College President Stoops to Child’s Level

Our world places little value on children, but Jesus says they are the most important people of all.

Why? Because to be little is to be great in God’s eyes, and to receive a child is like receiving Christ. It’s a lesson Jesus wanted His disciples to learn, and it’s a lesson He wants us to learn, as well.

When pastor and author, Clark Cothern, was five years old, he thought college presidents were powerful, frightening beings. His mother was Dean of Women at Grand Canyon College (now a university) in Phoenix, Arizona, at the time, and he remembers playing behind her desk in the administration building.

From there, he watched as students walked slowly down the hall toward the president’s office and stop. They would rub their sweaty palms on their pants or skirts, take a deep breath, straighten their shoulders, and knock. The door would creak open, and that’s when he would catch a glimpse of the president’s shiny, black wingtip shoes. A steady, strong hand would reach through and shake the trembling hand of the student. The student would then disappear inside the mysterious chamber known as “The President’s Office.”

Cothern figured that walking into that room must be pretty much like going before the throne of judgment. It was a terrifying thought, that is, until the day the president stooped into his world.

He says, “I was playing with my toy car in the hall outside his office when the door opened. There they were those shiny, black wingtip shoes. The next thing I knew, President Robert Sutherland, the biggest man on campus, dressed in his pinstriped, three-piece suit, knelt down. He placed the knee of his crisply creased trousers on the hallway floor. ‘May I have a turn?’ he asked.”

After they played cars together, President Sutherland asked little Clark if he would do him the favor of calling him “Dr. Bob.” Clark Cothern says, “That’s the day my opinion about college presidents changed.”

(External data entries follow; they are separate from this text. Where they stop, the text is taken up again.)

(** While closing, ending a job touches no other unfinished one. *)
Lemma finish_closing s id j st err :
  Inv ∅ s → js_closing s = true → js_jobs s !! id = Some j → live j → terminal st = true →
  may_become (j_state j) st = true →
  ∃ s', finish instant wall s id st err = Some s' ∧ keeps_live (λ x, x ≠ id) s s'.
Proof.
  intros HI Hc Hj Hl Hst Hmay. unfold finish, finish_at.
  destruct (finish_job_spec wall ∅ (tick s) id j st err) as (s' & Heq & _ & [Hadm _ _ _ Hlive]);
    [by apply Inv_tick|done..|].
  rewrite Heq. cbn [mbind option_bind]. exists s'. split; [|done].
  unfold pump_at, pump_fuel. cbn [pump_fueled]. by rewrite (ad_closing _ _ Hadm), (Hc : js_closing (tick s) = true).
Qed.

Lemma cancel_spec s id :
  Inv ∅ s →
  ∃ r s', cancel instant wall s id = Some (r, s') ∧ Inv ∅ s' ∧ evolves s s' ∧
    js_closing s' = js_closing s ∧ js_next s' = js_next s ∧
    match js_jobs s !! id with
    | None => r = Err UnknownJob ∧ s' = s
    | Some j =>
        if terminal (j_state j) then r = Err Finished ∧ s' = s
        else r = Ok () ∧
          if bool_decide (j_state j = Running)
          then js_jobs s' = <[id := with_job_state j Cancelling]> (js_jobs s)
          else ∀ j', js_jobs s' !! id = Some j' →
                 j_state j' = Cancelled ∧ j_error j' = Some "cancelled"
    end.
Proof.
  intros HI. unfold cancel. destruct (js_jobs s !! id) as [j|] eqn:Hj; [|by eexists _, s].
  destruct (terminal (j_state j)) eqn:Ht; [by eexists _, s|]. case_bool_decide as Hr.
  - eexists _, _. split_and!; [done| | |done|done|done|done].
    + destruct (jo_logs _ _ _ _ (inv_job _ _ HI id j Hj)).
      apply (Inv_replace ∅ s id j); try done; by rewrite Hr.
    + eapply evolves_replace; [done| |done|done..]. split; try done; by rewrite Hr.
  - destruct (finish_spec s id j Cancelled (Some "cancelled") HI Hj) as (s' & Heq & ? & ? & ? & ? & ?).
    { done. } { done. } { by destruct (j_state j). }
    rewrite Heq. cbn [mbind option_bind]. eexists _, s'. by split_and!.
Qed.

Then he says, “I can see how some people might think God is a powerful, frightening being. Yet after I met him, my opinion about him changed, too. John 1:14 says, ‘The Word became flesh and made his dwelling among us.’” (Clark Cothern, in his sermon, When God Stooped, www.PreachingToday.com)

Jesus stooped low into our world. The greatest became the least and served the least among us, and that’s what He wants us to do as well.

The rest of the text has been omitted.